Just last week, a man in Massachusetts became the first person in the United States to be diagnosed with monkeypox since 2021. On Sunday night, U.S. health authorities announced they may have found the third documented case in a patient in South Florida.

Monkeypox is a viral disease caused by the monkeypox virus which belongs to the same genus as the smallpox virus. The disease causes a flu-like illness, accompanied by a pox that progresses from flat lesions to lesions with pus, and eventually, to scabs that fall off the body and leave scars. Transmission typically occurs from infected animals to humans, with human-to-human transmission occurring via respiratory droplets or contact with bodily fluids, although the World Health Organization says there is "no evidence, to date, that person-to-person transmission alone can sustain monkeypox infections in the human population."

The possible third case is related to international travel. Typically, monkeypox is common in west and central Africa. However, WHO is referring to the current outbreak as “atypical” as nearly a dozen countries are investigating possible cases. Experts continue to be puzzled by the outbreaks, which are considered to be rare and unusual as cases do not usually occur globally.

However, global and national health authorities have determined that monkeypox is not a particularly big threat. In Tokyo on Monday, POTUS Joe Biden told reporters that he doesn’t believe monkeypox will rise to the level of concern that existed with COVID-19. Although Biden cautions citizens to be careful and avoid transmission of the virus, he also stated he does not believe a quarantine is necessary to prevent the spread of the virus in the U.S.

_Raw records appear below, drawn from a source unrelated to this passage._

(* ===== verification/Automation.v ===== *)
(** * The automation runner (internal/automation/runner.go)

    A cycle evaluates the health policies, takes the due webhook deliveries, and
    sends each of them, signed, before it records the result.  The client that
    sends a request and the clock are arguments; crypto/hmac is written out on
    the digest of the environment. *)

From S2P Require Import Prelude Times GoLib Encoding Ids Domain Validate Database Jobs Health.

(** ** The signed request *)

(** The JSON text of a stored payload. *)
Class PayloadText := payloadText : Payload -> string.

Record HookRequest := {
  hq_URL : string; hq_ContentType : string; hq_UserAgent : string; hq_DeliveryID : string;
  hq_EventID : string; hq_Signature : string; hq_Body : string;
}.

(** What http.Client.Do gives: an error, or the status code and the status line. *)
Inductive Reply :=
  | Unsent (err : string)
  | Replied (code : Z) (status : string).

(** http.NewRequestWithContext, which refuses some addresses, and the client. *)
Record Client := {
  cl_refuses : string -> option string;
  cl_Do : HookRequest -> Reply;
}.

(** The [n]-th reading of the clock, and the client as the [n]-th request finds it. *)
Abbreviation Readings := (nat -> time).
Abbreviation Clients := (nat -> Client).

Definition xorByte (mask : N) (c : ascii) : ascii := ascii_of_N (N.lxor mask (N_of_ascii c)).

Section runner.
Context `{Env} `{PayloadText}.

(** hmac.New(sha256.New, key), its block of 64 bytes. *)
Definition hmac (key message : string) : string :=
  let key := if 64 <? len key then sha256 key else key in
  let block := chars key ++ replicate (64 - String.length key) "000"%char in
  sha256 (unchars (xorByte 92 <$> block) +:+ sha256 (unchars (xorByte 54 <$> block) +:+ message)).

Definition hookRequest (delivery : WebhookDelivery) : HookRequest := {|
  hq_URL := dl_URL delivery; hq_ContentType := "application/json"; hq_UserAgent := "lcjs-webhook/1";
  hq_DeliveryID := dl_ID delivery; hq_EventID := dl_FiringID delivery;
  hq_Signature := "sha256=" +:+ hexText (hmac (dl_Secret delivery) (payloadText (dl_Payload delivery)));
  hq_Body := payloadText (dl_Payload delivery) |}.

(** The response code and the error, if there is one. *)
Definition deliver (client : Client) (delivery : WebhookDelivery) : Z * option string :=
  match cl_refuses client (dl_URL delivery) with
  | Some err => (0, Some err)
  | None =>
      match cl_Do client (hookRequest delivery) with
      | Unsent err => (0, Some err)
      | Replied code status =>
          (code, if (code <? 200) || (300 <=? code) then Some ("webhook returned " +:+ status) else None)
      end
  end.

Fixpoint deliverAll (clock : Readings) (client : Clients) (i : nat) (deliveries : list WebhookDelivery)
    : Act unit :=
  match deliveries with
  | [] => mret tt
  | delivery :: rest =>
      let '(responseCode, deliveryError) := deliver (client i) delivery in
      RecordWebhookResult (clock i) (dl_ID delivery) responseCode (default "" deliveryError) ;;
      deliverAll clock client (S i) rest
  end.

Definition Cycle (clock : Readings) (client : Clients) : Act unit :=
  EvaluateHealthPolicies (clock 0%nat) ;;
  deliveries ← DueWebhookDeliveries (clock 1%nat) 20;
  deliverAll clock client 2 deliveries.
End runner.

Biden administration health official Ashish Jha echoed these sentiments, stating that he expects that monkeypox will not have a widespread impact in the U.S. and that, unlike SARS-CoV-2, monkeypox is a virus that is currently understood by health authorities. Still, Jha, like Biden, said careful monitoring of the situation is required.

Part of the reason Biden and Jha are confident in the country’s ability to handle the current monkeypox outbreak is the availability of a vaccine and treatment. In 2019, the U.S. Food and Drug Administration approved Bavarian Nordic’s vaccine Jynneos for the prevention of smallpox and monkeypox in adults over the age of 18 who are determined to be at high risk for infection.

Currently, there are no approved treatments specifically for monkeypox in the U.S. However, TPOXX, an antiviral produced by SIGA Technologies, has worldwide approvals for both smallpox and monkeypox. Although only approved for smallpox in the U.S., TPOXX can be used both orally and intravenously to treat monkeypox.

The U.S. currently has about 1.7 million courses of TPOXX stockpiled in the Strategic National Stockpile. However, the Centers for Disease and Control Prevention states that there is still no proven, safe treatment for the infection.